My guess is that the police know perfectly well that even in these days of declining freedom, this example of causing offence still does not qualify as a crime. The performance of evidence bags solemnly being carried away in front of the TV cameras as if they had discovered the lair of a serial killer was not as pointless as it might seem at first. The process was the punishment.

27 comments to A bonfire of the freedoms

  • Gene

    “The process as punishment” is how we will slowly slink into totalitarianism. You won’t go to a gulag, but you might never work in your chosen field again. You’ll be publicly embarrassed in front of your whole community–not sent into exile, but given every incentive to move away from your home. When the established processes begin to lose their deterrent power, new steps will simply be added to the soft repression. No torture, no imprisonment, just a slow accretion of bureaucracy, social media shaming, “community service” sentences, and shrinking prospects for a happy existence. When a few unfortunate souls snap, the guns will come out briefly as needed, and the laws will, one by one, quickly and quietly, be expanded in scope. Turn the ratchet, start again.

    Surely someone has written a novel along these lines, no?

  • Christian Moon

    Good instance of the feminisation of our public space.

    In a more masculine tradition, taking the piss out of these poor people in Grenfell Tower would have been accepted as helping to discharge the emotional load of grief and anger attached to the disaster. As men, to function most effectively, we need to get back to a measure of detachment from these emotional entanglements, and humour helps us get there.

    As for the piousness of everyone’s condemnation, well that needs deflating most of all.

    What chance?

  • Natalie Solent (Essex)

    Christian Moon,

    Possibly because I am female I would be happy to see “the feminisation of our public space” if I thought it meant a return to standards of decorum enforced by social pressure.

    The thing I object to is that an ever-shifting definition of what is acceptable is enforced by policemen and politicians quite happy to wear the mantle of law enforcement but who do all they can to avoid testing their actions in court, because that would involve people hearing the defendant’s side of the story.

  • Christian Moon

    Natalie Solent (and we did meet once, long ago at the National Liberal Club, which I value to this day),

    I completely agree with the point of what you have written, that last sentence must stand for the ages.

    I do however play devil’s advocate on the question of decorum: confining our imaginations within the limits of what is decent (and conventional) means confining them, and by confining ourselves we stop ourselves from freely thinking through all the possibilities in a particular set of circumstances. I reckon the cost of this is rather high, because it limits the scope for innovation, which I value very highly because it is the real source of all our flourishing.

    Inventive humour frees us to think what would otherwise be unthinkable, and so unthought. We agree that it should not be squashed by process of the police, but I don’t think we can justify our intolerance so easily either.

  • Bruce

    It seems sadly unsurprising how many folk seem to have missed, deliberately or otherwise, the point of the Grenfell Tower effigy caper.

    These comedians were unlikely to have been symbolically burning the poor bastards who were in that fire-trap.

    Their “voodoo” would have been more properly directed at the abomination which embodied and represented shitful architecture, homicidal construction techniques, criminally incompetent provision of internal fire services and terminal bureaucracy; all clearly encapsulated in these “anthills” for humans.

  • pete

    The police have nothing to lose by going in heavy handed against these people.

    If the prosecution goes ahead they can claim to have acted correctly.

    If it doesn’t, they will still have gained brownie points from their politically correct bosses in government.

    We saw a similar thing with the Tommy Robinson arrest and imprisonment in Leeds – the police and junior judges don’t care if they make mistakes because they know that people in positions of authority and influence are judging them on their attitude and obedience more than adherence to the law and proper legal process.

  • bobby b

    “The process was the punishment.”

    Then overwhelm them with having to carry out the process.
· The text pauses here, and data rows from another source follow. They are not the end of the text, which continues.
(** * TextTutor (app.py): a shallow embedding of the upload / ask pipeline

    The script is a Streamlit page.  Every user interaction re-runs [main]
    from the top; the only data that survives a rerun is
    [st.session_state].  The development below embeds

    - [get_pdf_text]        (text extraction, app.py 12-22),
    - [get_text_chunks]     (chunking through CharacterTextSplitter, 30-41),
    - [get_vector_store] and [get_convo_chain] (43-54),
    - [handle_user_input]   (56-70),
    - [main]                (73-119),

    with Python exceptions as an explicit result type and the session
    state, the rendered page and the log of generation requests threaded
    through a small state-and-exception monad. *)

From stdpp Require Import gmap strings list fin_maps.
From Stdlib Require Import Ascii ZArith Lia.

Open Scope Z_scope.

(** ** Python exceptions and results *)

Inductive exn :=
  | AttributeError
  | IndexError
  | TypeError
  | PdfReadError
  | EmbeddingError
  | GenerationError.

Inductive result (A : Type) :=
  | Ok (a : A)
  | Raise (e : exn).
Arguments Ok {A} a.
Arguments Raise {A} e.

Global Instance result_ret : MRet result := λ A a, Ok a.
Global Instance result_bind : MBind result := λ A B f r,
  match r with
  | Ok a => f a
  | Raise e => Raise e
  end.

(** ** Python strings

    A [str] is modelled by [string]; a character stands for one code point
    below 256, and [len] is the number of code points. *)

Module Str.

Definition len (s : string) : Z := Z.of_nat (String.length s).

(** [str.isspace] on the code points below 256. *)
Definition is_whitespace (c : ascii) : bool :=
  match c with
  | "009" | "010" | "011" | "012" | "013"
  | "028" | "029" | "030" | "031" | " " | "133" | "160" => true
  | _ => false
  end%char.

Fixpoint lstrip (s : string) : string :=
  match s with
  | EmptyString => EmptyString
  | String c s' => if is_whitespace c then lstrip s' else s
  end.

Fixpoint rstrip (s : string) : string :=
  match s with
  | EmptyString => EmptyString
  | String c s' =>
      match rstrip s' with
      | EmptyString => if is_whitespace c then EmptyString else String c EmptyString
      | r => String c r
      end
  end.

(** [s.strip()] *)
Definition strip (s : string) : string := lstrip (rstrip s).

(** [list(s)]: the one-character strings of [s]. *)
Fixpoint chars (s : string) : list string :=
  match s with
  | EmptyString => []
  | String c s' => String c EmptyString :: chars s'
  end.

(** [s.split(sep)] for a non-empty [sep]: the pieces between the
    non-overlapping occurrences of [sep], scanned left to right.  [skip]
    counts the characters of an occurrence still to be passed over and
    [acc] holds the characters of the current piece. *)
Fixpoint split_go (sep : string) (skip : nat) (acc : string) (s : string)
  : list string :=
  match s with
  | EmptyString => [acc]
  | String c s' =>
      match skip with
      | S k => split_go sep k acc s'
      | O =>
          if String.prefix sep s
          then acc :: split_go sep (String.length sep - 1) EmptyString s'
          else split_go sep O (acc +:+ String c EmptyString) s'
      end
  end.

Definition split (sep s : string) : list string :=
  split_go sep O EmptyString s.

(** [sep.join(l)] *)
Definition join (sep : string) (l : list string) : string :=
  String.concat sep l.

(** [s.replace(old, new)] for a non-empty [old]. *)
Definition replace (old new s : string) : string :=
  join new (split old s).

(** [c * n] *)
Fixpoint repeat (c : ascii) (n : nat) : string :=
  match n with
  | O => EmptyString
  | S n' => String c (repeat c n')
  end.

(** [sep in s] *)
Fixpoint occurs (sep s : string) : bool :=
  match s with
  | EmptyString => String.prefix sep EmptyString
  | String _ s' => String.prefix sep s || occurs sep s'
  end.

End Str.

(** ** Text extraction (app.py 12-22)

    What PyPDF2 does with an upload is data of the model: [PdfReader]
    either raises on a stream it cannot read or gives the pages in the
    document's order, and [extract_text] gives a page's text, which is the
    empty string for a page without a text layer. *)

Record page := { extract_text : string }.

Inductive uploaded_file :=
  | Unreadable
  | Readable (pages : list page).

Definition PdfReader (pdf : uploaded_file) : result (list page) :=
  match pdf with
  | Unreadable => Raise PdfReadError
  | Readable pages => Ok pages
  end.

(** The inner loop, [for page in all_pages: text += page.extract_text()]. *)
Fixpoint pages_loop (all_pages : list page) (text : string) : string :=
  match all_pages with
  | [] => text
  | page :: rest => pages_loop rest (text +:+ extract_text page)
  end.

(** The outer loop, [for pdf in pdf_files]. *)
Fixpoint files_loop (pdf_files : list uploaded_file) (text : string)
  : result string :=
  match pdf_files with
  | [] => Ok text
  | pdf :: rest =>
      all_pages ← PdfReader pdf;
      files_loop rest (pages_loop all_pages text)
  end.

Definition get_pdf_text (pdf_files : list uploaded_file) : result string :=
  files_loop pdf_files "".

(** ** Chunking (app.py 30-41)

    [get_text_chunks] configures a [CharacterTextSplitter] and calls its
    [split_text]. *)

Record CharacterTextSplitter := {
  _separator : string;
  _chunk_size : Z;
  _chunk_overlap : Z;
}.

(** Modelled from the spec: the body of [CharacterTextSplitter.split_text]
    (the langchain text splitter the script imports) is not under src/.
    Section 4.2 gives its algorithm: split on the separator, pack the units
    greedily into chunks of at most [S] characters, carry the tail of a
    chunk of at most [O] characters over into the next one, keep a unit
    longer than [S] whole.  The definitions from [_split_text] to
    [split_text] spell that algorithm out the way the splitter runs it:
    empty units are dropped, a chunk is its units joined by the separator
    and stripped of surrounding whitespace, a chunk that strips to nothing
    is not emitted, and the tail carried over is made of whole units. *)
Definition _split_text (text separator : string) : list string :=
  let splits :=
    if bool_decide (separator = "") then Str.chars text
    else Str.split separator text in
  filter (λ s, s ≠ "") splits.

(** Modelled from the spec: [_join_docs] of the splitter, not under src/.
    A chunk is its units joined by the separator and stripped; [None] when
    nothing is left. *)
Definition _join_docs (docs : list string) (separator : string)
  : option string :=
  let text := Str.strip (Str.join separator docs) in
  if bool_decide (text = "") then None else Some text.

(** [separator_len if len(current_doc) > n else 0] *)
Definition sep_if_longer (n : nat) (current_doc : list string)
    (separator_len : Z) : Z :=
  if bool_decide (n < length current_doc)%nat then separator_len else 0.

(** Modelled from the spec: the inner loop of the splitter's
    [_merge_splits], not under src/, which carries the overlap forward.
    Units are popped from the front of [current_doc] while it is longer
    than the overlap, or while it cannot take the next unit of length
    [_len].  Popping from an empty list is Python's IndexError. *)
Fixpoint pop_front (self : CharacterTextSplitter) (separator_len _len : Z)
    (total : Z) (current_doc : list string) : result (Z * list string) :=
  if bool_decide
       (total > _chunk_overlap self
        ∨ (total + _len + sep_if_longer 0 current_doc separator_len
             > _chunk_size self
           ∧ total > 0))
  then
    match current_doc with
    | [] => Raise IndexError
    | d0 :: rest =>
        pop_front self separator_len _len
          (total - (Str.len d0 + sep_if_longer 1 current_doc separator_len))
          rest
    end
  else Ok (total, current_doc).

(** The loop state of [_merge_splits]. *)
Record merge_state := {
  docs : list string;
  current_doc : list string;
  total : Z;
}.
    The only proper – the only possible – response to the criminalization of offense is to become ever more offensive to the effing little bastards.

    Someone wants you charged because you’ve disparaged their sexual orientation? Tell them they’re plug-ugly, too.

    Someone’s threatening prosecution because you appropriated their native burrito? Tell them you did it because it was the only thing in their culture worth saving.

    I’m charged with fat-shaming you? No, you fat-shamed you. Lose some weight or you’ll die early.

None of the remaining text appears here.